To keep your septic system healthy, make sure you properly dispose of your medications. There are always places within your community that offer to take in unused medication to be properly disposed of. If you cannot reach your community medication program, you can crush up your medicine and place it with some undesirable substance, usually kitty litter, in a sealable plastic baggie. This will help to prevent animals from thinking it is edible and trying to consume whatever is in your trash. Then you can simply throw out that plastic bag with your regular garbage.

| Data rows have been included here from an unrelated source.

(* ===== verification/Decode.v ===== *)
(** * What the decoder of node.go can return

    [decodeNode] reads blobs that come from a database or, through proofs, from
    a peer.  Whatever the bytes are, it ends with an error or with a node of the
    shapes below, which is what the rest of the package relies on: it never
    panics, and the length of the blob bounds the nesting. *)
From S2P Require Import Prelude Errors Geth Encoding Node.
Local Open Scope nat_scope.

(** The value of a call that ends without a panic satisfies [P]. *)
Definition sat {A} (P : A → Prop) (r : result A) : Prop :=
  match r with Ok a => P a | Err _ => True | Panic _ | OutOfFuel => False end.

Lemma sat_bind {A B} (P : A → Prop) (Q : B → Prop) (r : result A) (f : A → result B) :
  sat P r → (∀ a, P a → sat Q (f a)) → sat Q (r ≫= f).
Proof. destruct r; simpl; auto. Qed.

Lemma sat_wrap {A} (P : A → Prop) ctx (r : result A) : sat P r → sat P (wrap ctx r).
Proof. by destruct r. Qed.

(** The nodes a decoder may produce, with [h] for the hash in their flags, and
    the references to a child. *)
Inductive well_shaped : option bytes → node → Prop :=
| shape_leaf h k v :
    hex_ok k → hasTerm k = true → Forall is_byte v →
    well_shaped h (shortNode k (valueNode v) (NodeFlag h false))
| shape_ext h k n :
    hex_ok k → hasTerm k = false → ref_shaped n →
    well_shaped h (shortNode k n (NodeFlag h false))
| shape_full h cs last :
    length cs = 16 → Forall ref_shaped cs →
    last = nilNode ∨ (∃ v, last = valueNode v ∧ v ≠ [] ∧ Forall is_byte v) →
    well_shaped h (fullNode (cs ++ [last]) (NodeFlag h false))
with ref_shaped : node → Prop :=
| ref_nil : ref_shaped nilNode
| ref_hash b : length b = 32 → Forall is_byte b → ref_shaped (hashNode b)
| ref_embedded n : well_shaped None n → ref_shaped n.

#[export] Hint Constructors well_shaped ref_shaped : s2r.

(** The key of a short node is a hex key: nibbles, then perhaps the terminator. *)
Lemma hex_ok_compactToHex c : Forall is_byte c → hex_ok (compactToHex c).
Proof.
  intros Hc. unfold compactToHex. destruct c as [|b c]; [by apply (hex_path [])|].
  rewrite keybytesToHex_nibbles. pose proof (nibbles_of_ok _ Hc) as Hn.
  assert (∃ x y l, nibbles_of (b :: c) = x :: y :: l) as (x & y & l & El) by (simpl; eauto).
  rewrite El in *. rewrite bool_decide_false by done. inversion Hn as [|?? Hx Hl]; subst.
  cbn [app]. case_bool_decide.
  - rewrite !app_comm_cons, strip_term. by apply hex_path, Forall_drop; constructor.
  - assert (0 ≤ Z.land x 1 < 2)%Z as [? ?].
    { change 1%Z with (Z.ones 1). rewrite Z.land_ones by lia. apply Z.mod_pos_bound. lia. }
    destruct (decide (Z.land x 1 = 0)%Z) as [->|].
    { apply (hex_term l). by inversion Hl. }
    replace (Z.land x 1) with 1%Z by lia. by apply (hex_term (y :: l)).
Qed.

Section decode.
Context `{RlpOps, !RlpSlices}.

Lemma split_bytes b k c r :
  rlp_Split b = Some (k, c, r) → Forall is_byte b →
  Forall is_byte c ∧ Forall is_byte r ∧ length c + length r ≤ length b
  ∧ (k = KList → length c < length b).
Proof.
  intros (pre & -> & Hk)%rlp_Split_slices Hb. rewrite !Forall_app in Hb. destruct Hb as (? & ? & ?).
  rewrite !length_app. split_and!; [done..|lia|]. intros Hl. apply Hk in Hl. destruct pre; simpl; [done|lia].
Qed.

Lemma splitString_bytes b c r :
  rlp_SplitString b = Some (c, r) → Forall is_byte b →
  Forall is_byte c ∧ Forall is_byte r ∧ length r ≤ length b.
Proof.
  intros (k & Hs & _)%rlp_SplitString_Split Hb. destruct (split_bytes _ _ _ _ Hs Hb) as (? & ? & ? & _).
  split_and!; [done..|lia].
Qed.

(** One level of the decoders, for any [dec] that is right on shorter buffers. *)
Section level.
Context (dec : option bytes → bytes → result node) (N : nat).
Context (Hdec : ∀ h buf, length buf < N → Forall is_byte buf → sat (well_shaped h) (dec h buf)).

Definition ref_read (buf : bytes) (p : node * bytes) : Prop :=
  ref_shaped p.1 ∧ Forall is_byte p.2 ∧ length p.2 ≤ length buf.

Lemma decodeRef_sat buf :
  length buf < N → Forall is_byte buf → sat (ref_read buf) (decodeRef dec buf).
Proof.
  intros Hl Hb. unfold decodeRef. destruct (rlp_Split buf) as [[[k c] r]|] eqn:Es; [|done].
  destruct (split_bytes _ _ _ _ Es Hb) as (Hc & Hr & Hle & _).
  simpl. destruct k; simpl; [done|..].
  - case_bool_decide; [|case_bool_decide]; [..|done];
      (split; simpl; [auto with s2r|split; [done|lia]]).
  - case_bool_decide; [done|]. eapply sat_bind; [by apply Hdec|]. intros n Hn.
    split; [by constructor|]. simpl. split; [done|lia].
Qed.

Lemma decodeShort_sat h elems :
  length elems < N → Forall is_byte elems → sat (well_shaped h) (decodeShort dec h elems).
Proof.
  intros Hl Hb. unfold decodeShort. destruct (rlp_SplitString elems) as [[kbuf rest]|] eqn:Es; [|done].
  destruct (splitString_bytes _ _ _ Es Hb) as (Hk & Hr & Hle). cbn [rlp_try mbind outcome_bind].
  pose proof (hex_ok_compactToHex kbuf Hk) as Hhex.
  destruct (hasTerm (compactToHex kbuf)) eqn:Et.
  - destruct (rlp_SplitString rest) as [[val r']|] eqn:Ev; [|done].
    destruct (splitString_bytes _ _ _ Ev Hr) as (? & _). simpl. auto with s2r.
  - eapply sat_bind; [apply sat_wrap, decodeRef_sat; [lia|done]|]. intros [n r'] (Hn & _). simpl. auto with s2r.
Qed.

Lemma decodeChildren_sat count : ∀ i elems,
  length elems < N → Forall is_byte elems →
  sat (λ p, length p.1 = count ∧ Forall ref_shaped p.1 ∧ Forall is_byte p.2)
    (decodeChildren dec count i elems).
Proof.
  induction count as [|count IH]; intros i elems Hl Hb; [by repeat constructor|]. cbn [decodeChildren].
  eapply sat_bind; [by apply sat_wrap, decodeRef_sat|]. intros [n r] (Hn & Hr & Hle). simpl in *.
  eapply sat_bind; [apply IH; [lia|done]|]. intros [cs r'] (Hlen & Hcs & Hr'). simpl in *.
  split_and!; [lia|by constructor|done].
Qed.

Lemma decodeFull_sat h elems :
  length elems < N → Forall is_byte elems → sat (well_shaped h) (decodeFull dec h elems).
Proof.
  intros Hl Hb. unfold decodeFull. eapply sat_bind; [by apply decodeChildren_sat|].
  intros [cs r] (Hlen & Hcs & Hr). simpl in *.
  destruct (rlp_SplitString r) as [[val r']|] eqn:Ev; [|done]. simpl.
  destruct (splitString_bytes _ _ _ Ev Hr) as (Hv & _). constructor; [done..|].
  case_bool_decide; [right|by left]. exists val. split_and!; [done| |done]. intros ->. simpl in *. lia.
Qed.
End level.

Lemma decodeNodeFuel_sat fuel : ∀ h buf,
  length buf < fuel → Forall is_byte buf → sat (well_shaped h) (decodeNodeFuel fuel h buf).
Proof.
  induction fuel as [|fuel IH]; intros h buf Hl Hb; [lia|]. cbn [decodeNodeFuel].
  case_bool_decide; [done|]. destruct (rlp_SplitList buf) as [[elems r]|] eqn:Es; [|done].
  apply rlp_SplitList_Split in Es. destruct (split_bytes _ _ _ _ Es Hb) as (He & _ & _ & Hlt).
  specialize (Hlt eq_refl).
  case_bool_decide; [|case_bool_decide]; [..|done]; apply sat_wrap.
  - apply (decodeShort_sat _ fuel); [exact IH|lia|done].
  - apply (decodeFull_sat _ fuel); [exact IH|lia|done].
Qed.

(** C26: [decodeNode] is total on bytes from anywhere: it reports an error or
    returns a node in which every key is a hex key, exactly the keys with a
    terminator lead to values, a branch has sixteen references and a value or
    nil, every hash has 32 bytes, only the outermost node carries the given
    hash and nothing is dirty.  It never panics, and nested nodes do not make it
    run on. *)
Theorem decodeNode_total h buf :
  Forall is_byte buf →
  match decodeNode h buf with
  | Ok n => well_shaped h n
  | Err _ => True
  | Panic _ | OutOfFuel => False
  end.
Proof. intros Hb. apply (decodeNodeFuel_sat (S (length buf))); [lia|done]. Qed.
End decode.

(** ** Blobs from a stranger *)

Module Witness.
Import Standin.

(** An extension with an empty path to nowhere, which decodes. *)
Definition odd_blob : bytes := [194; 0; 128]%Z.

Lemma decodeNode_total_witness :
  Forall is_byte odd_blob
  ∧ match decodeNode (Some []) odd_blob with
    | Ok n => well_shaped (Some []) n
    | Err _ => True
    | Panic _ | OutOfFuel => False
    end.
Proof.
  assert (Forall is_byte odd_blob) as Hb by (repeat constructor; done).
  split; [done|]. by apply (decodeNode_total (Some []) odd_blob).
Defined.

Example odd_blob_decodes :
  decodeNode (Some []) odd_blob = Ok (shortNode [] nilNode (NodeFlag (Some []) false)).
Proof. reflexivity. Qed.

(** A list of two whose second value is cut off, and a nested oversized node. *)
Example truncated : decodeNode None [194; 0; 129]%Z = Err (ErrListElements 0).
Proof. vm_compute. reflexivity. Qed.
Example oversized :
  decodeNode None (rlp_List (rlp_WriteBytes [0]%Z ++ rlp_List (replicate 40 1%Z)))
  = Err (decodeError (ErrOversized 41) [CtxVal; CtxShort]).
Proof. vm_compute. reflexivity. Qed.
End Witness.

  • I appreciate the information you shared on why you shouldn’t be flushing medications into septic systems. I am definitely guilty of flushing medicine down my toilet. It might be a good idea for me to contact a septic cleaning service and have them pump my tank out.
    - Dennis Sanchez
  • Post more! Seriously, I am really digging what you have written so far. I’ve scanning your blog right now for more things to read.
    - Jay
  • Wow, I had no idea that flushing meds had that effect on a system, though I suppose that interfering with the bacterial growth in the system would cause some problems, like antibiotics do to my stomach. My husband and I have been flushing some of our pain medications after recovering from some recent surgical procedures, and though we did break it up and try to dilute the pills somewhat, it still could potentially harm the environment and cause problems for the wildlife, as you said. We’ll be sure to stop doing that and get our septic system cleaned out so that we don’t have any residual effects lingering from our previous poor habits.
    - Rhianna Hawk
  • It’s so true that many people tend to flush unwanted items in the toilet. This would explain the cause of the septic problems she’s starting to deal with. She treats her toilets like a garbage disposal.
    - Becca Holton
  • Thanks for bringing to my attention that medications can affect the bacterial growth in your septic tank. I hadn’t considered that flushing medications could be a damaging method of disposal. With that in mind, I’ll definitely stop doing that in the future, and maybe it would be a good idea to have a professional come and check our tank to make sure it’s still functioning properly and has the right bacteria.
    - Lillian Schaeffer
  • I want to make sure that I take care of my septic tank. I didn’t realize it was so important to be careful what you flush down the drain! I’ve flushed medication down the drain before, so I might have to see if I can get a professional to check to make sure that my drain makes sense.
    - Braden Bills
  • I had no idea that septic systems have their own gasses and chemicals. I just thought they were a container for waste. My wife flushed her old antibiotics down the sink the other day. I hope it didn’t screw up my septic system. I’ll have to call someone to come check it for me.
    - Kody Loveless
  • I own a house with a septic tank and want to take good care of him. Thanks for the advice about how flushing medication can harm the environment by seeping into the ground. It would also be good to get your septic tank inspected by a professional once a year.
    - Sarah Smith
  • My grandmother disposes of her old medications my flushing them down the toilet. So, I like that you pointed out that isn’t a good thing to do because it causes damage to your tank. It seems that I should take her expired medication take them to a disposal place.
    - emily bennette
  • I had no idea that flushing medications could harm my septic system! I’m SO glad I found this post. I usually get rid of old/expired medications by flushing them, so I’ll make sure to stop doing that. Do you think I should look into getting my septic tank professionally cleaned in order to reverse the damage I’ve done?
    - Megan Earl
  • Medications are not the only thing your find in septic tanks. People will call a cesspool service for whatever problem they are having. After conducting a video inspection, You will find tampons, condoms, toys, animal bones, etc.